Data center et salle informatique

Un data center, autrement appelé centre de données ou centre informatique, est un site composé d’un ou plusieurs bâtiments regroupant des équipements techniques (réseaux, serveurs, stockage, sauvegarde, climatisation, groupes électrogènes, onduleurs, etc.) associés à des systèmes constituant un environnement sécurisé et contrôlé (sécurité incendie, contrôle d’accès, détection d’intrusion…) pour fournir des services informatiques aux entreprises publiques comme privées.

Une salle informatique, parfois nommée « salle blanche », est une surface close du data center accueillant les baies informatiques contenant les équipements pour collecter, stocker, traiter et distribuer des informations. Il peut ainsi y avoir dans un data center plusieurs salles informatiques, sectorisées elles-mêmes par des cages métalliques hébergeant des clients ou des périmètres différents. Ces cages permettent de sécuriser l’accès physique aux serveurs tout en permettant de mutualiser la climatisation sur tout le volume. Ce type de salle peut être qualifiée de composante physique du Système d’Information (SI) et donc parfois du fameux Cloud.

OVH : un départ de feu hors de la data

Pour parler maintenant d’incendie dans ce type de bâtiment, il est bon de rappeler, et les statistiques le prouvent, qu’il n’y a jamais eu de départ de feu en salle informatique provoquant un incendie embrasant tous les équipements du volume.

Une salle informatique comporte des serveurs et des baies informatiques, généralement sectorisés. Photo Société Généraleet des baies informatiques, généralement sectorisées.

En effet dans une salle informatique, les serveurs n’offrent pas de potentiel calorifique à risque. De plus, en raison des systèmes de protection électrique, comme les disjoncteurs différentiels, un feu peut très difficilement s’y développer, a fortiori si les câbles sont traités « anti feu » (câbles CR1C1*).

C’est pour cette raison que certains hébergeurs n’installent pas en salle informatique de système d’extinction automatique de type EAE (extinction automatique à eau) ou EAG (extinction automatique à gaz), surtout que ces systèmes peuvent provoquer des interruptions de service ou des dégâts sur les équipements électroniques lors de déclenchements intempestifs.
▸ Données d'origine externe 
(* ===== verification/Projects.v ===== *)
(** * The project registry and the work-time settings ([common/project.cpp])

    [Projects] maps project names to their paths and holds the time window
    with its two load percentages; [getFreeCore] turns the percentage in
    force into the number of tasks a daemon accepts. *)

From Stdlib Require Import QArith String Lqa.
From S2P Require Import Prelude Float32 CxxStd External.
Local Open Scope string_scope.
Local Open Scope Z_scope.

Record Item := mkItem { m_name : string; m_path : string; m_workPath : string }.

Record Projects := mkProjects {
  m_items : gmap string Item;
  m_workBegin : Z;
  m_workEnd : Z;
  m_workBath : f32;
  m_workDefault : f32;
}.

Definition Projects_init : Projects := mkProjects ∅ 0 0 (F_fin 100) (F_fin 100).

Definition set_items v (s : Projects) :=
  mkProjects v (m_workBegin s) (m_workEnd s) (m_workBath s) (m_workDefault s).
Definition set_workBegin v (s : Projects) :=
  mkProjects (m_items s) v (m_workEnd s) (m_workBath s) (m_workDefault s).
Definition set_workEnd v (s : Projects) :=
  mkProjects (m_items s) (m_workBegin s) v (m_workBath s) (m_workDefault s).
Definition set_workBath v (s : Projects) :=
  mkProjects (m_items s) (m_workBegin s) (m_workEnd s) v (m_workDefault s).
Definition set_workDefault v (s : Projects) :=
  mkProjects (m_items s) (m_workBegin s) (m_workEnd s) (m_workBath s) v.

Definition getProject (s : Projects) (prjname : string) : option Item :=
  m_items s !! prjname.

(** [hour] and [min] are [tm_hour] and [tm_min] of the local time. *)
Definition getWorkPercent (hour min : Z) (s : Projects) : f32 :=
  let workNow := hour * 60 + min in
  if m_workBegin s <? m_workEnd s then
    if (m_workBegin s <=? workNow) && (workNow <=? m_workEnd s)
    then m_workBath s else m_workDefault s
  else
    if (m_workBegin s <=? workNow) || (workNow <=? m_workEnd s)
    then m_workBath s else m_workDefault s.

(** [threads] is what [su::ThreadPool::getMaxThreads] returns. *)
Definition getFreeCore (threads hour min : Z) (s : Projects) : outcome Z :=
  let coreReserved := 3 in
  let maxThreads := i32 (threads - coreReserved) in
  let maxThreads := if maxThreads <? 1 then 1 else maxThreads in
  let maxTasksCount :=
    f32_div_lit (f32_mul (f32_of_Z maxThreads) (getWorkPercent hour min s)) 100 in
  f32_to_u32 (f32_add_lit maxTasksCount (1 # 2)).

Section load.
Context `{XmlDom D E} `{StringUtils}.
(** [std::filesystem::absolute] and [XMLDocument::LoadFile] of this host. *)
Context (absolute : string -> string) (LoadFile : string -> option D).

(** One of the two time fields; a missing text is a null [char*] given to
    the constructor of [std::istringstream]. *)
Definition load_minutes (set : Z -> Projects -> Projects) (x : option E)
    (s : Projects) : outcome (bool * Projects) :=
  match x with
  | None => Ret (true, s)
  | Some e =>
      match GetText e with
      | None => UB
      | Some text =>
          match get_time_HM text with
          | None => Ret (false, s)
          | Some (h, m) => Ret (true, set (h * 60 + m) s)
          end
      end
  end.

(** One of the two percentages; [std::atof(nullptr)] is undefined. *)
Definition load_percent (set : f32 -> Projects -> Projects) (x : option E)
    (s : Projects) : outcome Projects :=
  match x with
  | None => Ret s
  | Some e =>
      match GetText e with
      | None => UB
      | Some text =>
          Ret (set (f32_clamp (f32_of_f64 (atof text)) (F_fin 0) (F_fin 100)) s)
      end
  end.

Definition loadWorkTime (root : option E) (s : Projects) : outcome (bool * Projects) :=
  match root with
  | None => Ret (true, s)
  | Some r =>
      do (ok1, s1) <- load_minutes set_workBegin (FirstChildElement r "Begin") s;
      if negb ok1 then Ret (false, s1) else
      do (ok2, s2) <- load_minutes set_workEnd (FirstChildElement r "End") s1;
      if negb ok2 then Ret (false, s2) else
      do s3 <- load_percent set_workBath (FirstChildElement r "Bath") s2;
      do s4 <- load_percent set_workDefault (FirstChildElement r "Default") s3;
      Ret (true, s4)
  end.

(** The [Item] read from a [Project] element. *)
Definition loadItem (project : E) : Item :=
  let name := getAttributeString project "Name" "" true in
  let path := getAttributeString project "Path" "" true in
  let workPath := getAttributeString project "WorkDir" "C:\Windows\Temp" true in
  let path := String_replace path "/" "\" true in
  let workPath := String_replace workPath "/" "\" true in
  let workPath := absolute workPath in
  mkItem name path (addSeparator workPath).

Definition loadProject (s : Projects) (project : E) : Projects :=
  let prj := loadItem project in
  set_items (<[m_name prj := prj]> (m_items s)) s.

(** [false] leaves the object as far as it was filled in. *)
Definition loadFromFile (filename : string) (s : Projects) : outcome (bool * Projects) :=
  match LoadFile filename with
  | None => Ret (false, s)
  | Some doc =>
      match doc_FirstChildElement doc "Config" with
      | None => Ret (false, s)
      | Some root =>
          let s1 := fold_left loadProject (children root "Project") s in
          do (ok, s2) <- loadWorkTime (FirstChildElement root "WorkTime") s1;
          if negb ok then Ret (false, s2) else Ret (true, s2)
      end
  end.
End load.

(** ** Well-formed settings *)

(** A percentage that a load can leave behind: within 0..100, or the NaN that
    [std::clamp] lets through. *)
Definition percent_ok (v : f32) : Prop :=
  exists q, v = F_fin q /\ (0 <= q)%Q /\ (q <= 100)%Q.
Definition percent_loaded (v : f32) : Prop := percent_ok v \/ v = F_nan.

Definition minute_ok (z : Z) : Prop := 0 <= z < 24 * 60.

Record wf_projects (s : Projects) : Prop := {
  wf_begin : minute_ok (m_workBegin s);
  wf_end : minute_ok (m_workEnd s);
  wf_bath : percent_loaded (m_workBath s);
  wf_default : percent_loaded (m_workDefault s);
  wf_items n i : m_items s !! n = Some i -> m_name i = n;
}.

Lemma percent_ok_const z : 0 <= z <= 100 -> percent_ok (F_fin (inject_Z z)).
Proof.
  intros Hz. exists (inject_Z z). split; [done|].
  change 0%Q with (inject_Z 0). change 100%Q with (inject_Z 100). now rewrite <- !Zle_Qle.
Qed.

Lemma Projects_init_wf : wf_projects Projects_init.
Proof.
  split; simpl; try (unfold minute_ok; lia); try (left; now apply (percent_ok_const 100)).
  intros n i H. now rewrite lookup_empty in H.
Qed.

Lemma clamp_loaded v : percent_loaded (f32_clamp v (F_fin 0) (F_fin 100)).
Proof.
  destruct (decide (v = F_nan)) as [->|Hv]; [right; done|left].
  now apply f32_clamp_range.
Qed.

Lemma minute_ok_HM s h m : get_time_HM s = Some (h, m) -> minute_ok (h * 60 + m).
Proof. intros H%get_time_HM_range. unfold minute_ok. lia. Qed.

Section load_facts.
Context `{XmlDom D E} `{StringUtils}.
Context (absolute : string -> string) (LoadFile : string -> option D).
Implicit Types (s t : Projects) (e : E).

(** What every setter of [loadWorkTime] preserves, the whole load does. *)
Section preserved.
Context (P : Projects -> Prop).
Hypothesis P_begin : forall v u, minute_ok v -> P u -> P (set_workBegin v u).
Hypothesis P_end : forall v u, minute_ok v -> P u -> P (set_workEnd v u).
Hypothesis P_bath : forall v u, percent_loaded v -> P u -> P (set_workBath v u).
Hypothesis P_default : forall v u, percent_loaded v -> P u -> P (set_workDefault v u).

Lemma load_minutes_preserved set x s ok t :
  (forall v u, minute_ok v -> P u -> P (set v u)) ->
  P s -> load_minutes set x s = Ret (ok, t) -> P t.
Proof using.
  unfold load_minutes. intros Hset Hs HR. repeat case_match; simplify_eq; try done.
  eauto using minute_ok_HM.
Qed.

Lemma load_percent_preserved set x s t :
  (forall v u, percent_loaded v -> P u -> P (set v u)) ->
  P s -> load_percent set x s = Ret t -> P t.
Proof using.
  unfold load_percent. intros Hset Hs HR. repeat case_match; simplify_eq; try done.
  apply Hset; [apply clamp_loaded|done].
Qed.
Tout du moins avant que n’existe des systèmes d’extinction innovants tels par “buses silencieuses”.

* C’est-à-dire non-propagateurs de l’incendie selon la norme NF C 32-310.

Les locaux techniques exposés au risque incendie

Pourtant, des concepteurs de data centers imposent d’installer de l’EAE ou EAG dans les salles informatiques car elles sont assimilées par certaines personnes à des « locaux à risque ».

Mais est-ce justifié ? Car même si ces salles abritent des serveurs cruciaux pour les activités, à forts enjeux et représentent des coûts financiers importants, les réels « locaux à risque » au sens de la dangerosité sont les locaux techniques (transformateurs, groupes électrogènes, batteries, CTA…).

Ce sont donc bien ces locaux techniques qui sont une menace pour la sécurité du site et doivent être protégés au plus haut degré avec des systèmes puissants, en bénéficiant de mesures constructives rigoureuses et même dans la mesure du possible, être isolés dans un bâtiment annexe du data center.

Les datacenters comportent un très gros volume de câbles à fort potentiel calorifique et propagateur des flammes s’ils ne sont pas « traités incendie ». Photo Société Générale

Si l’on prend en considération que les équipements informatiques ont un besoin impérieux de ces locaux pour la continuité d’activité, ce haut niveau de protection des locaux techniques tombe en outre sous le sens.

Alors oui, chez OVH, nous avons bien eu pour la première fois des salles informatiques totalement détruites par un incendie. Mais, nous le savons, c’est dans un local électrique que cet incendie a débuté, puis il s’est développé à d’autres locaux techniques, pour détruire les 5 niveaux de containers métalliques de serveurs, situés au-dessus de violentes flammes.

Sans recoupement coupe-feu et isolement efficace entre ces locaux, il était illusoire d’arrêter l’embrasement généralisé, même avec un système d’extinction efficace en salles informatiques, situées au-dessus du foyer principal qui a brûlé plus de trois heures…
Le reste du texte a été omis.